You can reduce some of these issues, to a point, by right-clicking on your slow motion clips and selecting Frame Blending.
What format is best for your friends to the south depends on what medium you're using and which Southern Hemisphere country you're talking about. Is this for a DVD or are your displaying the video over the internet?
I also remember a thread (from AT Romano, I believe) that said that fractional percentages, e.g. speeds of 1/2 (50%), 1/4 (25%), work better than random percentages, e.g. 38.3%.
I have not had a chance yet to try that for myself, though....
Steve, I really appreciate your answer. The video came from a Canon HF10. It originally was AVCHD files but I am not sure if PE has changed the format. I have slowed the clip down significantly. If remember correctly, more than 50%, around 75%.

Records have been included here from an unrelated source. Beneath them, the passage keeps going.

(* ===== verification/RlcUmEntity.v ===== *)
(** * RLC UM: the entity, its state machine and its configuration

    openair2/LAYER2/RLC/UM_v9.3.0: the constants, the structures of
    rlc_um_structs.h and rlc_um_entity.h, rlc_um_fsm.c and
    rlc_um_control_primitives.c.

    A memory block is the list of its bytes. [upper_sdus] records the
    [rlc_data_ind] up-calls (the SDUs handed to PDCP, oldest first). Locks
    have no field: each handler runs between a lock and an unlock, and the
    only handler that can find the lock taken ([pthread_mutex_trylock] in the
    time-out check) takes that outcome from the context. *)

From S2P Require Import Prelude.

Module RlcUm.

Definition RLC_UM_SN_10_BITS_MODULO : Z := 1024.
Definition RLC_UM_WINDOW_SIZE_SN_10_BITS : Z := 512.
Definition RLC_UM_SN_5_BITS_MODULO : Z := 32.
Definition RLC_UM_WINDOW_SIZE_SN_5_BITS : Z := 16.
Definition RLC_UM_SEGMENT_NB_MAX_LI_PER_PDU : Z := 24.
Definition RLC_SDU_MAX_SIZE_DATA_PLANE : Z := 9000.
Definition RLC_SDU_MAX_SIZE_CONTROL_PLANE : Z := 2000.

(** Protocol states; the entity's field is an integer and the code has a
    [default] branch for values that are none of the three. *)
Definition RLC_NULL_STATE : Z := 0.
Definition RLC_DATA_TRANSFER_READY_STATE : Z := 1.
Definition RLC_LOCAL_SUSPEND_STATE : Z := 8.

Definition RLC_UM_RECEIVE_CRLC_CONFIG_REQ_ENTER_NULL_STATE_EVENT : Z := 0x00.
Definition RLC_UM_RECEIVE_CRLC_CONFIG_REQ_ENTER_DATA_TRANSFER_READY_STATE_EVENT : Z := 0x01.
Definition RLC_UM_RECEIVE_CRLC_SUSPEND_REQ_EVENT : Z := 0x10.
Definition RLC_UM_TRANSMIT_CRLC_SUSPEND_CNF_EVENT : Z := 0x11.
Definition RLC_UM_RECEIVE_CRLC_RESUME_REQ_EVENT : Z := 0x12.

(** The running context: time, and the outcome of the calls whose result
    depends on the environment (allocation of a block, [trylock]). *)
Record protocol_ctxt_t : Type := mk_ctxt {
  frame : Z;
  subframe : Z;
  enb_flag : bool;
  mem_block_ok : bool;
  trylock_ok : bool
}.

Definition PROTOCOL_CTXT_TIME_MILLI_SECONDS (c : protocol_ctxt_t) : Z :=
  u32 (frame c * 10 + subframe c).

Record rlc_um_timer_t : Type := mk_timer {
  ms_time_out : Z;
  ms_start : Z;
  ms_duration : Z;
  running : bool;
  timed_out : bool
}.
#[export] Instance rlc_um_timer_eta : Settable rlc_um_timer_t := fun t =>
  mk_timer (ms_time_out t) (ms_start t) (ms_duration t) (running t) (timed_out t).

(** A queued SDU: its bytes and the management structure in front of them. *)
Record rlc_um_tx_sdu_t : Type := mk_tx_sdu {
  sdu_bytes : list Z;
  sdu_creation_time : Z;
  sdu_remaining_size : Z;
  sdu_segmented_size : Z;
  sdu_size : Z
}.
#[export] Instance rlc_um_tx_sdu_eta : Settable rlc_um_tx_sdu_t := fun s =>
  mk_tx_sdu (sdu_bytes s) (sdu_creation_time s) (sdu_remaining_size s)
    (sdu_segmented_size s) (sdu_size s).

(** [struct mac_tb_ind] / [struct mac_tb_req]: a PDU and its size. *)
Record mac_tb : Type := mk_tb { data_ptr : list Z; tb_size : Z }.

Record rlc_um_entity_t : Type := mk_entity {
  initialized : bool;
  protocol_state : Z;
  is_data_plane : bool;
  is_mxch : Z;
  rb_id : Z;
  vt_us : Z;
  vr_ur : Z;
  vr_ux : Z;
  vr_uh : Z;
  t_reordering : rlc_um_timer_t;
  tx_sn_length : Z;
  rx_sn_length : Z;
  tx_header_min_length_in_bytes : Z;
  rx_header_min_length_in_bytes : Z;
  tx_sn_modulo : Z;
  rx_sn_modulo : Z;
  rx_um_window_size : Z;
  tx_um_window_size : Z;
  input_sdus : list rlc_um_tx_sdu_t;
  buffer_occupancy : Z;
  nb_bytes_requested_by_mac : Z;
  pdus_to_mac_layer : list mac_tb;
  output_sdu_in_construction : option (list Z);
  output_sdu_size_to_write : Z;
  dar_buffer : list (option mac_tb);
  last_reassemblied_sn : Z;
  last_reassemblied_missing_sn : Z;
  reassembly_missing_sn_detected : bool;
  first_pdu : bool;
  stat_tx_pdcp_sdu : Z;
  stat_tx_pdcp_bytes : Z;
  stat_tx_pdcp_sdu_discarded : Z;
  stat_tx_pdcp_bytes_discarded : Z;
  stat_tx_data_pdu : Z;
  stat_tx_data_bytes : Z;
  stat_rx_pdcp_sdu : Z;
  stat_rx_pdcp_bytes : Z;
  stat_rx_data_pdus_duplicate : Z;
  stat_rx_data_bytes_duplicate : Z;
  stat_rx_data_pdu : Z;
  stat_rx_data_bytes : Z;
  stat_rx_data_pdu_dropped : Z;
  stat_rx_data_bytes_dropped : Z;
  stat_rx_data_pdu_out_of_window : Z;
  stat_rx_data_bytes_out_of_window : Z;
  stat_timer_reordering_timed_out : Z;
  upper_sdus : list (list Z)
}.
#[export] Instance rlc_um_entity_eta : Settable rlc_um_entity_t := fun r => mk_entity
  (initialized r) (protocol_state r) (is_data_plane r) (is_mxch r) (rb_id r) (vt_us r)
  (vr_ur r) (vr_ux r) (vr_uh r) (t_reordering r) (tx_sn_length r) (rx_sn_length r)
  (tx_header_min_length_in_bytes r) (rx_header_min_length_in_bytes r) (tx_sn_modulo r)
  (rx_sn_modulo r) (rx_um_window_size r) (tx_um_window_size r) (input_sdus r)
  (buffer_occupancy r) (nb_bytes_requested_by_mac r) (pdus_to_mac_layer r)
  (output_sdu_in_construction r) (output_sdu_size_to_write r) (dar_buffer r)
  (last_reassemblied_sn r) (last_reassemblied_missing_sn r)
  (reassembly_missing_sn_detected r) (first_pdu r) (stat_tx_pdcp_sdu r)
  (stat_tx_pdcp_bytes r) (stat_tx_pdcp_sdu_discarded r) (stat_tx_pdcp_bytes_discarded r)
  (stat_tx_data_pdu r) (stat_tx_data_bytes r) (stat_rx_pdcp_sdu r) (stat_rx_pdcp_bytes r)
  (stat_rx_data_pdus_duplicate r) (stat_rx_data_bytes_duplicate r) (stat_rx_data_pdu r)
  (stat_rx_data_bytes r) (stat_rx_data_pdu_dropped r) (stat_rx_data_bytes_dropped r)
  (stat_rx_data_pdu_out_of_window r) (stat_rx_data_bytes_out_of_window r)
  (stat_timer_reordering_timed_out r) (upper_sdus r).

Definition zero_timer : rlc_um_timer_t := mk_timer 0 0 0 false false.

(** The entity's memory after [memset(rlc_pP, 0, sizeof)]. The record of the
    up-calls is not part of the C object and survives. *)
Definition memset_zero (r : rlc_um_entity_t) : rlc_um_entity_t :=
  mk_entity false 0 false 0 0 0 0 0 0 zero_timer 0 0 0 0 0 0 0 0 [] 0 0 [] None 0 [] 0 0
    false false 0 0 0 0 0 0 0 0 0 0 0 0 0 0 0 0 0 (upper_sdus r).

(** ** rlc_um_fsm.c *)

(** The result is the return value and whether [macphy_exit] was called. *)
Definition rlc_um_fsm_notify_event (rlc_pP : rlc_um_entity_t) (eventP : Z) :
    Z * bool * rlc_um_entity_t :=
  let st := protocol_state rlc_pP in
  if st =? RLC_NULL_STATE then
    if eventP =? RLC_UM_RECEIVE_CRLC_CONFIG_REQ_ENTER_DATA_TRANSFER_READY_STATE_EVENT then
      (1, false, rlc_pP <| protocol_state := RLC_DATA_TRANSFER_READY_STATE |>)
    else (0, true, rlc_pP)
  else if st =? RLC_DATA_TRANSFER_READY_STATE then
    if eventP =? RLC_UM_RECEIVE_CRLC_CONFIG_REQ_ENTER_NULL_STATE_EVENT then
      (1, false, rlc_pP <| protocol_state := RLC_NULL_STATE |>)
    else if (eventP =? RLC_UM_RECEIVE_CRLC_SUSPEND_REQ_EVENT)
            || (eventP =? RLC_UM_TRANSMIT_CRLC_SUSPEND_CNF_EVENT) then
      (1, false, rlc_pP <| protocol_state := RLC_LOCAL_SUSPEND_STATE |>)
    else (0, false, rlc_pP)
  else if st =? RLC_LOCAL_SUSPEND_STATE then
    if eventP =? RLC_UM_RECEIVE_CRLC_CONFIG_REQ_ENTER_NULL_STATE_EVENT then
      (1, false, rlc_pP <| protocol_state := RLC_NULL_STATE |>)
    else if eventP =? RLC_UM_RECEIVE_CRLC_RESUME_REQ_EVENT then
      (1, false, rlc_pP <| protocol_state := RLC_DATA_TRANSFER_READY_STATE |>)
    else (0, false, rlc_pP)
  else (0, false, rlc_pP).

(** ** The reordering timer (rlc_um_dar.c) *)

Definition rlc_um_stop_and_reset_timer_reordering (rlc_pP : rlc_um_entity_t) : rlc_um_entity_t :=
  rlc_pP <| t_reordering ::= fun t =>
    t <| running := false |> <| ms_time_out := 0 |> <| ms_start := 0 |> <| timed_out := false |> |>.

Definition rlc_um_start_timer_reordering (ctxt_pP : protocol_ctxt_t)
    (rlc_pP : rlc_um_entity_t) : rlc_um_entity_t :=
  let now := PROTOCOL_CTXT_TIME_MILLI_SECONDS ctxt_pP in
  rlc_pP <| t_reordering ::= fun t =>
    if 0 <? ms_duration t then
      t <| timed_out := false |> <| running := true |>
        <| ms_time_out := u32 (now + ms_duration t) |> <| ms_start := now |>
    else t <| timed_out := false |> |>.

Definition rlc_um_init_timer_reordering (rlc_pP : rlc_um_entity_t) (ms_durationP : Z) :
    rlc_um_entity_t :=
  rlc_pP <| t_reordering := mk_timer 0 0 (u32 ms_durationP) false false |>.

(** ** rlc_um_control_primitives.c *)

Definition rlc_um_init (rlc_pP : rlc_um_entity_t) : rlc_um_entity_t :=
  if initialized rlc_pP then rlc_pP
  else
    (memset_zero rlc_pP)
      <| pdus_to_mac_layer := [] |> <| input_sdus := [] |>
      <| protocol_state := RLC_NULL_STATE |>
      <| rx_sn_length := 10 |> <| rx_header_min_length_in_bytes := 2 |>
      <| tx_sn_length := 10 |> <| tx_header_min_length_in_bytes := 2 |>
      <| dar_buffer := replicate 1024 None |>
      <| first_pdu := true |> <| initialized := true |>.

Definition rlc_um_reset_state_variables (rlc_pP : rlc_um_entity_t) : rlc_um_entity_t :=
  rlc_pP <| buffer_occupancy := 0 |> <| vt_us := 0 |>
    <| vr_ur := 0 |> <| vr_ux := 0 |> <| vr_uh := 0 |>.

(** Every block the entity owns is released, then the object is cleared. *)
Definition rlc_um_cleanup (rlc_pP : rlc_um_entity_t) : rlc_um_entity_t := memset_zero rlc_pP.

Definition configure_rx (rlc_pP : rlc_um_entity_t) (rx_sn_field_lengthP : Z) :
    option rlc_um_entity_t :=
  if rx_sn_field_lengthP =? 10 then
    Some (rlc_pP <| rx_sn_length := 10 |> <| rx_sn_modulo := RLC_UM_SN_10_BITS_MODULO |>
            <| rx_um_window_size := RLC_UM_WINDOW_SIZE_SN_10_BITS |>
            <| rx_header_min_length_in_bytes := 2 |>)
  else if rx_sn_field_lengthP =? 5 then
    Some (rlc_pP <| rx_sn_length := 5 |> <| rx_sn_modulo := RLC_UM_SN_5_BITS_MODULO |>
            <| rx_um_window_size := RLC_UM_WINDOW_SIZE_SN_5_BITS |>
            <| rx_header_min_length_in_bytes := 1 |>)
  else if negb (rx_sn_field_lengthP =? 0) then None
  else Some rlc_pP.

Definition configure_tx (rlc_pP : rlc_um_entity_t) (tx_sn_field_lengthP : Z) :
    option rlc_um_entity_t :=
  if tx_sn_field_lengthP =? 10 then
    Some (rlc_pP <| tx_sn_length := 10 |> <| tx_sn_modulo := RLC_UM_SN_10_BITS_MODULO |>
            <| tx_um_window_size := RLC_UM_WINDOW_SIZE_SN_10_BITS |>
            <| tx_header_min_length_in_bytes := 2 |>)
  else if tx_sn_field_lengthP =? 5 then
    Some (rlc_pP <| tx_sn_length := 5 |> <| tx_sn_modulo := RLC_UM_SN_5_BITS_MODULO |>
            <| tx_um_window_size := RLC_UM_WINDOW_SIZE_SN_5_BITS |>
            <| tx_header_min_length_in_bytes := 1 |>)
  else if negb (tx_sn_field_lengthP =? 0) then None
  else Some rlc_pP.

(** An invalid RX length returns before anything is written; an invalid TX
    length returns after the RX fields were written. *)
Definition rlc_um_configure (rlc_pP : rlc_um_entity_t)
    (timer_reorderingP rx_sn_field_lengthP tx_sn_field_lengthP is_mXchP : Z) : rlc_um_entity_t :=
  match configure_rx rlc_pP rx_sn_field_lengthP with
  | None => rlc_pP
  | Some r1 =>
      match configure_tx r1 tx_sn_field_lengthP with
      | None => r1
      | Some r2 =>
          let r3 := if 0 <? is_mXchP
                    then r2 <| tx_um_window_size := 0 |> <| rx_um_window_size := 0 |>
                    else r2 in
          let r4 := r3 <| is_mxch := is_mXchP |>
                       <| last_reassemblied_sn := u16 (rx_sn_modulo r3 - 1) |>
                       <| last_reassemblied_missing_sn := u16 (rx_sn_modulo r3 - 1) |>
                       <| reassembly_missing_sn_detected := false |> in
          let r5 := (rlc_um_init_timer_reordering r4 timer_reorderingP) <| first_pdu := true |> in
          rlc_um_reset_state_variables r5
      end
  end.

Definition rlc_um_set_debug_infos (rlc_pP : rlc_um_entity_t) (srb_flagP : bool) (rb_idP : Z) :
    rlc_um_entity_t :=
  rlc_pP <| rb_id := rb_idP |> <| is_data_plane := negb srb_flagP |>.

(** [rlc_um_info_t] *)
Record rlc_um_info_t : Type := mk_um_info {
  timer_reordering : Z;
  sn_field_length : Z;
  is_mXch : Z
}.

(** [rlc_p] is the entity the collection holds for the bearer ([None]: not
    found, nothing happens). *)
Definition config_req_rlc_um (srb_flagP : bool) (config_um_pP : rlc_um_info_t) (rb_idP : Z)
    (rlc_p : option rlc_um_entity_t) : option rlc_um_entity_t :=
  match rlc_p with
  | None => None
  | Some r =>
      match rlc_um_fsm_notify_event (rlc_um_init r)
              RLC_UM_RECEIVE_CRLC_CONFIG_REQ_ENTER_DATA_TRANSFER_READY_STATE_EVENT with
      | (0, _, r1) => Some r1
      | (_, _, r1) =>
          Some (rlc_um_configure (rlc_um_set_debug_infos r1 srb_flagP rb_idP)
                  (timer_reordering config_um_pP) (sn_field_length config_um_pP)
                  (sn_field_length config_um_pP) (is_mXch config_um_pP))
      end
  end.

Definition t_Reordering_tab : list Z :=
  [0;5;10;15;20;25;30;35;40;45;50;55;60;65;70;75;80;85;90;95;100;110;120;130;140;150;160;
   170;180;190;200].

(** The ASN.1 enumerations: [SN_FieldLength_size5] is 0, [size10] is 1. *)
Definition sn_FieldLength_bits (v : Z) : option Z :=
  if v =? 0 then Some 5 else if v =? 1 then Some 10 else None.

(** [ul_rlc_pP]: the UL field length; [dl_rlc_pP]: the DL field length and
    the t-Reordering index (enumerations: not negative). The two early returns leave the entity in the
    READY state, unconfigured. *)
Definition config_req_rlc_um_asn1 (enb : bool) (srb_flagP : bool) (mbms_flagP : Z)
    (ul_rlc_pP : option Z) (dl_rlc_pP : option (Z * Z)) (rb_idP : Z)
    (rlc_p : option rlc_um_entity_t) : res rlc_um_entity_t :=
  match rlc_p with
  | None => Fault AssertFatal
  | Some r =>
      match rlc_um_fsm_notify_event (rlc_um_init r)
              RLC_UM_RECEIVE_CRLC_CONFIG_REQ_ENTER_DATA_TRANSFER_READY_STATE_EVENT with
      | (0, _, r1) => Ok r1
      | (_, _, r1) =>
          let r2 := rlc_um_set_debug_infos r1 srb_flagP rb_idP in
          let ul := match ul_rlc_pP with None => Some 0 | Some v => sn_FieldLength_bits v end in
          match ul with
          | None => Ok r2
          | Some ul_sn =>
              let dl := match dl_rlc_pP with
                        | None => Some (0, 0)
                        | Some (v, t) =>
                            match sn_FieldLength_bits v, t_Reordering_tab !! Z.to_nat t with
                            | Some b, Some ms => Some (b, ms)
                            | _, _ => None
                            end
                        end in
              match dl with
              | None => Ok r2
              | Some (dl_sn, t_ms) =>
                  Ok (if enb then rlc_um_configure r2 t_ms ul_sn dl_sn mbms_flagP
                      else rlc_um_configure r2 t_ms dl_sn ul_sn mbms_flagP)
              end
          end
      end
  end.

End RlcUm.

I want to burn it on a DVD for watching in South Africa. If posting on the internet, surely the format doesn't change from country to country???
Thanks Ed, I will bear that in mind in future.
That is creating a lot of extra Frames. What you have might be "as good as it gets." Do look at Frame Blending, as that might help. Some will likely depend on the motion in the footage.
Now, most European PAL DVD players (at least the newer ones) will handle most well-burned NTSC DVD-Videos. I do not know about SA, but I would guess that they just use the same PAL players as Europe. Again, newer European players usually work fine - it's the other direction, PAL in NTSC-land, that is a no-go.
Good luck, and maybe an SA local can confirm.
Thanks you guys, the video was OK in the end. I burned it and set it to "high quality". The end result is smooth
That is great news and thanks for sharing your success.